We plotted the first two principal components and distinguished the original and masked VCFs with a marker type. In the first case (Fig. 4) we masked the VCFs using the whole gnomAD variation as population allele frequencies. As a result, the masked VCFs are clearly separated from the personal VCFs as two different clusters, implying that the masking using whole gnomAD variation caused a shift from the population of origin to the mixture of gnomAD populations. In the second case (Figs. 5 and 6), we selected only the non-Finnish European gnomAD population allele frequencies thus creating a single cluster. This time, the masked VCFs cannot be unambiguously mapped to corresponding personal VCFs since they stay within the same population space. Moreover, outliers – the VCFs with specific genotypes – are shifted towards the population cluster.

Fig. 4
figure 4

Personal VCFs are clearly shifted from the original local population (non-Finnish European) to VCFs masked with alleles from all gnomAD populations. Lines link the individual original BAMs (circles) with their masked counterparts (triangles)

Fig. 5
figure 5

All masked VCFs, including outliers in their personal form, are clustered in the same region. The lines link the individual original BAMs (circles) with their masked counterparts (triangles). For details of the cluster, see Fig. 6

Fig. 6
figure 6

The detail of the cluster from Fig. 5. The lines link the individual original BAMs (circles) with their masked counterparts (triangles)

The masking effect on personal alleles from two distinct populations

In the second PCA analysis, we compared the masking effect jointly on exome samples from the 1000 Genome Project [1]. To find and plot the principal components, we used the same approach as in the first analysis. In particular, we selected five samples from the African population (AFR) and five samples from the non-Finnish European population (NFE). We masked each sample with both the AFR and the NFE allele frequencies from the gnomAD database. Personal samples from the NFE population are clearly clustered on the left, while personal samples from the AFR population are mostly separated and placed on the right side of the image (Fig. 7). The samples masked with the matching population stay in the vicinity of the related personal samples, i.e. they cannot be distinguished from other samples within this population. In contrast, samples masked with the other population are shifted towards this population area but may not reach full similarity with this population. Nevertheless, this approach masked the original population of the sample.
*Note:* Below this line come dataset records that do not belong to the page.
(* ===== verification/ImportText.v ===== *)
(** * ImportText: cleaning the texts of a member list

    [src/src/modules/data-import/utils/phone-normalizer.ts], [name-parser.ts]
    and the ID and position rules of [csv-parser.service.ts].  Texts are ASCII:
    outside ASCII the upper and lower case of a letter and the blanks differ. *)
From S2P Require Import Prelude Json.
From Stdlib Require Import Floats.SpecFloat.

(** ** Regular-expression replacements *)
Fixpoint keep_chars (P : ascii -> bool) (s : string) : string :=
  match s with
  | EmptyString => EmptyString
  | String c s' => if P c then String c (keep_chars P s') else keep_chars P s'
  end.

Definition is_digit (c : ascii) : bool := let n := N_of_ascii c in ((48 <=? n) && (n <=? 57))%N.
Definition is_upper (c : ascii) : bool := let n := N_of_ascii c in ((65 <=? n) && (n <=? 90))%N.
Definition is_lower (c : ascii) : bool := let n := N_of_ascii c in ((97 <=? n) && (n <=? 122))%N.

Fixpoint all_chars (P : ascii -> bool) (s : string) : bool :=
  match s with EmptyString => true | String c s' => P c && all_chars P s' end.

(** [s.replace(/\s+/g, ' ')] *)
Fixpoint collapse_spaces (s : string) : string :=
  match s with
  | EmptyString => EmptyString
  | String c s' =>
      if is_space c then
        match s' with
        | String d _ => if is_space d then collapse_spaces s' else String " " (collapse_spaces s')
        | EmptyString => " "
        end
      else String c (collapse_spaces s')
  end.

Definition slice (n : nat) (s : string) : string := String.substring n (String.length s - n) s.

(** ** phone-normalizer.ts *)
Definition E164_PREFIX : string := "254".

Record NormalizeResult := mkNormalized {
  normalized : option string;
  original : option string;
  isValid : bool;
  errorCode : option string;
}.

(** [/^[71]/] on nine characters. *)
Definition isValidKenyanLocal9 (local : string) : bool :=
  Nat.eqb (String.length local) 9 &&
  match local with String c _ => (c === "7"%char) || (c === "1"%char) | EmptyString => false end.

Definition invalid_phone (original : option string) (code : string) : NormalizeResult :=
  mkNormalized None original false (Some code).
Definition valid_phone (original : option string) (n : string) : NormalizeResult :=
  mkNormalized (Some n) original true None.

Definition phone_digits (original : string) : string :=
  let digits := keep_chars (fun c => is_digit c || (c === "+"%char)) original in
  if String.prefix "+" digits then slice 1 digits else digits.

Definition normalizePhone (raw : option string) : NormalizeResult :=
  let original := trim <$> raw in
  match truthy original with
  | None => invalid_phone original "PHONE_EMPTY"
  | Some text =>
      if text === "0" then invalid_phone original "PHONE_EMPTY" else
      let digits := phone_digits text in
      if String.prefix "254" digits && Nat.eqb (String.length digits) 12 then
        if isValidKenyanLocal9 (slice 3 digits) then valid_phone original digits
        else invalid_phone original "PHONE_INVALID_FORMAT"
      else if String.prefix "0" digits && Nat.eqb (String.length digits) 10 then
        let local := slice 1 digits in
        if isValidKenyanLocal9 local then valid_phone original (E164_PREFIX +:+ local)
        else invalid_phone original "PHONE_INVALID_FORMAT"
      else if Nat.eqb (String.length digits) 9 then
        if String.prefix "7" digits then valid_phone original (E164_PREFIX +:+ digits)
        else invalid_phone original "PHONE_INVALID_FORMAT"
      else invalid_phone original "PHONE_INVALID_FORMAT"
  end.

(** [/^254[71]\d{8}$/] *)
Definition isValidE164Phone (phone : string) : bool :=
  String.prefix "254" phone &&
  match slice 3 phone with
  | String c rest => ((c === "7"%char) || (c === "1"%char)) && Nat.eqb (String.length rest) 8 && all_chars is_digit rest
  | EmptyString => false
  end.

(** ** name-parser.ts *)
Record ParsedName := mkName {
  firstName : string;
  lastName : string;
  fullName : string;
}.

Definition toTitleCase (word : string) : string :=
  match word with
  | EmptyString => EmptyString
  | String c rest => String (upper_char c) (toLowerCase rest)
  end.

Definition unknown_name : ParsedName := mkName "Unknown" "Unknown" "Unknown Unknown".

Definition parseFullName (full : option string) : ParsedName :=
  let raw := default "" (trim <$> full) in
  if raw === "" then unknown_name else
  let parts := List.filter (fun w => negb (w === "")) (split_on " " (trim (collapse_spaces raw))) in
  match parts with
  | [] => unknown_name
  | [p] => let name := toTitleCase p in mkName name name name
  | p :: rest =>
      let first := toTitleCase p in
      let last := join " " (toTitleCase <$> rest) in
      mkName first last (first +:+ " " +:+ last)
  end.

Definition clean_email (s : string) : string :=
  String.substring 0 20 (keep_chars (fun c => is_lower c || is_digit c) (toLowerCase s)).

Definition generateImportEmail (firstName lastName phone : string) : string :=
  clean_email firstName +:+ "." +:+ clean_email lastName +:+ "."
    +:+ slice (String.length phone - 6) phone +:+ "@import.local".

(** ** csv-parser.service.ts *)
Definition normalizeIdNumber (raw : option string) : option string :=
  match truthy (trim <$> raw) with
  | None => None
  | Some text =>
      let digits := keep_chars is_digit text in
      if Nat.eqb (String.length digits) 7 || Nat.eqb (String.length digits) 8 then Some digits else None
  end.

Definition normalizePosition (raw : option string) : string :=
  let upper := default "" ((fun s => trim (toUpperCase s)) <$> raw) in
  if bool_decide (upper ∈ ["CHAIRMAN"; "SECRETARY"; "TREASURER"; "MEMBER"]) then upper else "MEMBER".

(** The repository's own tests. *)
Example phone_leading_zero : normalized (normalizePhone (Some "0712 345 678")) = Some "254712345678".
Proof. reflexivity. Qed.
Example phone_plus : normalized (normalizePhone (Some "+254712345678")) = Some "254712345678".
Proof. reflexivity. Qed.
Example phone_ambiguous : normalized (normalizePhone (Some "115483804")) = None.
Proof. reflexivity. Qed.
Example name_three : parseFullName (Some "ISAAC  ODHIAMBO OLOO") = mkName "Isaac" "Odhiambo Oloo" "Isaac Odhiambo Oloo".
Proof. reflexivity. Qed.
Example id_nine_digits : normalizeIdNumber (Some "293007493") = None.
Proof. reflexivity. Qed.
Example email_example : generateImportEmail "Dan" "Ocholla" "254712345678" = "dan.ocholla.345678@import.local".
Proof. reflexivity. Qed.

(** ** Strings of digits *)
Lemma all_chars_impl (P Q : ascii -> bool) s :
  (forall c, P c = true -> Q c = true) -> all_chars P s = true -> all_chars Q s = true.
Proof.
  intros HPQ. induction s as [|c s IH]; cbn; [done|]. intros [Hc Hs]%andb_prop. by rewrite (HPQ c Hc), IH.
Qed.

Lemma keep_chars_all P s : all_chars P s = true -> keep_chars P s = s.
Proof. induction s as [|c s IH]; cbn; [done|]. intros [-> Hs]%andb_prop. by rewrite IH. Qed.

Lemma reverse_onto_all P s : forall acc, all_chars P (reverse_onto s acc) = all_chars P s && all_chars P acc.
Proof. induction s as [|c s IH]; intros acc; cbn; [done|]. rewrite IH. cbn. by destruct (P c), (all_chars P s). Qed.

Lemma reverse_onto_twice s : forall acc acc', reverse_onto (reverse_onto s acc) acc' = reverse_onto acc (s +:+ acc').
Proof. induction s as [|c s IH]; intros acc acc'; cbn; [done|]. by rewrite IH. Qed.

Lemma trim_start_all s : all_chars (fun c => negb (is_space c)) s = true -> trim_start s = s.
Proof. destruct s as [|c s]; cbn; [done|]. intros [Hc _]%andb_prop. by destruct (is_space c). Qed.

(** A text without blanks is its own trim. *)
Lemma trim_all s : all_chars (fun c => negb (is_space c)) s = true -> trim s = s.
Proof.
  intros Hs. unfold trim, reverse_string. rewrite (trim_start_all s Hs).
  rewrite trim_start_all by (by rewrite reverse_onto_all, Hs). rewrite reverse_onto_twice. cbn.
  clear Hs. induction s as [|c s IH]; [done|].
  change (String c s +:+ "") with (String c (s +:+ "")). by rewrite IH.
Qed.

Lemma digit_not_space c : is_digit c = true -> negb (is_space c) = true.
Proof. unfold is_digit, is_space. intros [?%N.leb_le ?%N.leb_le]%andb_prop. cbn zeta in *.
  destruct (N.leb_spec 9 (N_of_ascii c)), (N.leb_spec (N_of_ascii c) 13), (N.eqb_spec (N_of_ascii c) 32); cbn; lia || done. Qed.

(** A local number of nine digits. *)
Definition local_digits (l : string) : bool := isValidKenyanLocal9 l && all_chars is_digit l.

Lemma local_cases l : isValidKenyanLocal9 l = true ->
  exists c rest, l = String c rest /\ (c = "7"%char \/ c = "1"%char) /\ String.length rest = 8%nat.
Proof.
  unfold isValidKenyanLocal9. destruct l as [|c rest]; cbn; [done|]. intros [Hl Hc]%andb_prop.
  exists c, rest. apply Nat.eqb_eq in Hl. apply orb_prop in Hc as [Hc|Hc]; apply bool_decide_eq_true_1 in Hc; auto.
Qed.

Lemma substring_whole s : String.substring 0 (String.length s) s = s.
Proof. induction s as [|c s IH]; cbn; [done|]. by rewrite IH. Qed.

Lemma slice_prefix l : slice 3 ("254" +:+ l) = l.
Proof.
  change (String.substring 0 (String.length l - 0) l = l). by rewrite Nat.sub_0_r, substring_whole.
Qed.

Lemma prefix_app p : forall s, String.prefix p s = true -> exists r, s = p +:+ r.
Proof.
  induction p as [|a p IH]; intros s; [by exists s|]. destruct s as [|b s]; cbn [String.prefix]; [done|].
  destruct (ascii_dec a b) as [->|]; [|done]. intros [r ->]%IH. by exists r.
Qed.

Lemma valid_prefixed l : isValidKenyanLocal9 l = true -> isValidE164Phone ("254" +:+ l) = all_chars is_digit l.
Proof.
  intros Hl. unfold isValidE164Phone. rewrite slice_prefix.
  destruct (local_cases l Hl) as (c & rest & -> & [-> | ->] & Hlen); cbn [andb String.prefix]; by rewrite Hlen.
Qed.

(** A local number with its prefix is valid, and normal. *)
Lemma normal_phone l : local_digits l = true ->
  isValidE164Phone ("254" +:+ l) = true /\ normalized (normalizePhone (Some ("254" +:+ l))) = Some ("254" +:+ l).
Proof.
  intros [Hl Hd]%andb_prop. split; [by rewrite valid_prefixed|].
  destruct (local_cases l Hl) as (c & rest & -> & Hc & Hlen).
  set (p := "254" +:+ String c rest).
    assert (all_chars is_digit p = true) as Hp by exact Hd.
    unfold normalizePhone. cbn [fmap option_fmap option_map].
    rewrite (trim_all p) by (eapply all_chars_impl; [apply digit_not_space|exact Hp]).
    assert (phone_digits p = p) as Hpd.
    { unfold phone_digits. rewrite keep_chars_all; [done|].
      eapply all_chars_impl; [|exact Hp]. intros d Hd'. by rewrite Hd'. }
    cbn [truthy]. rewrite (proj2 (same_false p "")), (proj2 (same_false p "0")) by done. rewrite Hpd.
    change (slice 3 p) with (slice 3 ("254" +:+ String c rest)). rewrite slice_prefix, Hl.
    assert (String.prefix "254" p && Nat.eqb (String.length p) 12 = true) as ->; [|done].
    change (Nat.eqb (S (S (S (S (String.length rest))))) 12 = true). by rewrite Hlen.
Qed.

(** What an accepted phone is made of. *)
Lemma normalizePhone_local raw p : normalized (normalizePhone raw) = Some p ->
  let digits := phone_digits (default "" (trim <$> raw)) in
  exists l, p = "254" +:+ l /\ isValidKenyanLocal9 l = true /\
    all_chars is_digit digits = all_chars is_digit l.
Proof.
  unfold normalizePhone. destruct (truthy (trim <$> raw)) as [text|] eqn:Et; [|done].
  assert (default "" (trim <$> raw) = text) as ->.
  { destruct raw as [r|]; [|done]. cbn in *. case_match; congruence. }
  cbv zeta. destruct (text === "0"); [done|]. set (digits := phone_digits text).
  destruct (String.prefix "254" digits && Nat.eqb (String.length digits) 12) eqn:E1.
  { apply andb_prop in E1 as [[l El]%prefix_app _]. rewrite El. rewrite slice_prefix.
    destruct (isValidKenyanLocal9 l) eqn:El9; [|done]. intros [= <-]. by exists l. }
  destruct (String.prefix "0" digits && Nat.eqb (String.length digits) 10) eqn:E2.
  { apply andb_prop in E2 as [[l El]%prefix_app _].
    assert (slice 1 digits = l) as ->.
    { rewrite El. change (String.substring 0 (String.length l - 0) l = l). by rewrite Nat.sub_0_r, substring_whole. }
    destruct (isValidKenyanLocal9 l) eqn:El9; [|done]. intros [= <-]. exists l. by rewrite El. }
  destruct (Nat.eqb (String.length digits) 9) eqn:E3; [|done].
  destruct (String.prefix "7" digits) eqn:E4; [|done]. intros [= <-]. exists digits. split_and!; [done| |done].
  apply prefix_app in E4 as [l El]. unfold isValidKenyanLocal9. rewrite E3, El. done.
Qed.

(** * JavaScript numbers where rounding can be seen

    IEEE 754 binary64 arithmetic, by the Standard Library's specification of
    floating-point numbers, which is executable. *)
Definition num := spec_float.

Definition num_of_Z (z : Z) : num := binary_normalize 53 1024 z 0 false.
Definition num_div : num -> num -> num := SFdiv 53 1024.
Definition num_mul : num -> num -> num := SFmul 53 1024.
Definition num_sub : num -> num -> num := SFsub 53 1024.
Definition num_lt : num -> num -> bool := SFltb.

(** [x * k] rounded to the nearest integer, ties upward, for a finite [x]. *)
Definition round_scaled (k : Z) (x : num) : Z :=
  match x with
  | S754_finite s m e =>
      let n := k * (if s then - Z.pos m else Z.pos m) in
      if 0 <=? e then n * 2 ^ e else (2 * n + 2 ^ (- e)) / (2 * 2 ^ (- e))
  | _ => 0
  end.

(** [Math.round(x)] *)
Definition js_round (x : num) : Z := round_scaled 1 x.

(** [x.toFixed(1)] of a number that is not negative. *)
Definition toFixed1 (x : num) : string :=
  let n := round_scaled 10 x in pretty (n / 10) +:+ "." +:+ pretty (n mod 10).

Example js_round_half : js_round (num_mul (num_sub (num_of_Z 1) (num_div (num_of_Z 1) (num_of_Z 8))) (num_of_Z 100)) = 88.
Proof. vm_compute. reflexivity. Qed.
In conclusion, the masking of personal variation is effective when the population of masking frequencies matches the population of the personal sample. We provide additional analyses confirming this statement in the Additional file 1; Section 4; Figs. 2, 3, 4, 5.

Fig. 7
figure 7

Personal and masked VCFs from African (red) and non-Finnish European (blue) population. Each of the two personal VCFs was masked with non-Finnish European (triangle) and African (square) population allele frequencies. The arrows point to a position of the masked version of the personal VCF, while the coloured arrow denotes masking with population allele frequencies matching the origin of the personal VCF

Masking of pathogenic variation

In this section, we focused the analysis on clinically relevant variants which are considered to be privacy-sensitive. More specifically, this concerns the variants classified as pathogenic or likely pathogenic based on the current guidelines on the interpretation of sequence variants [28]. We manually examined the pathogenic variants according to the annotations provided by the Ensembl Variant Effect Predictor [19] within the clinically relevant genes defined by American College of Medical Genetics (ACMG) [14] in all 33 personal and masked samples. Three variants from the personal set were masked, and three new variants were introduced in the masked set. A single variant had no population allele frequency defined and could not therefore be processed by the method. Within the personal set, we found 5 different variants across 12 samples. One of them (rs1805124) was present in 10 samples. Within the masked set, we found 6 different variants in 19 samples while one of them (rs1805124) was present in 16 samples. The population allele frequency of the rs1805124 variant was 23.96% which resulted in low masking probability and high introduction probability. We also observed a zygosity change in this particular variation in a single masked sample. This analysis demonstrated the effectiveness of masking personal alleles, especially those with low population frequency. Nevertheless, clinically relevant alleles may be missing from public variation archives and the allele population frequencies must be known beforehand in order to mask the related variants.

Reversibility of masking

We used 33 clinical exomes to validate the reversibility of the masking method. First, we masked and unmasked all the 33 samples. Next, we called variants on both original and masked samples, producing two sets of 33 VCF files. We compared the number of called variants for each sample between the two sets and also their file contents with the standard Linux shell diff command. The comparison showed that the unmasking method fully restored the original alignment data, resulting in two identical call sets for each genomic sample, containing 276,295 variants in total. Moreover, we confirmed an exact match of records from each sample between its original and unmasked version in both BAM and VCF files.

Discussion

The growing number of sequenced genomes and improving genomic interpretation makes their carriers and their relatives vulnerable to privacy violations [7, 11, 21, 31]. It is therefore essential to prevent unauthorised copying, modifying, and sharing of private genomic data. On the other hand, sharing of data is a fundamental part of genomic research inevitable in clinical practice [23, 32]. Given these points, a practical solution to genomic privacy represents a certain trade-off between privacy and utility of the data [21, 31].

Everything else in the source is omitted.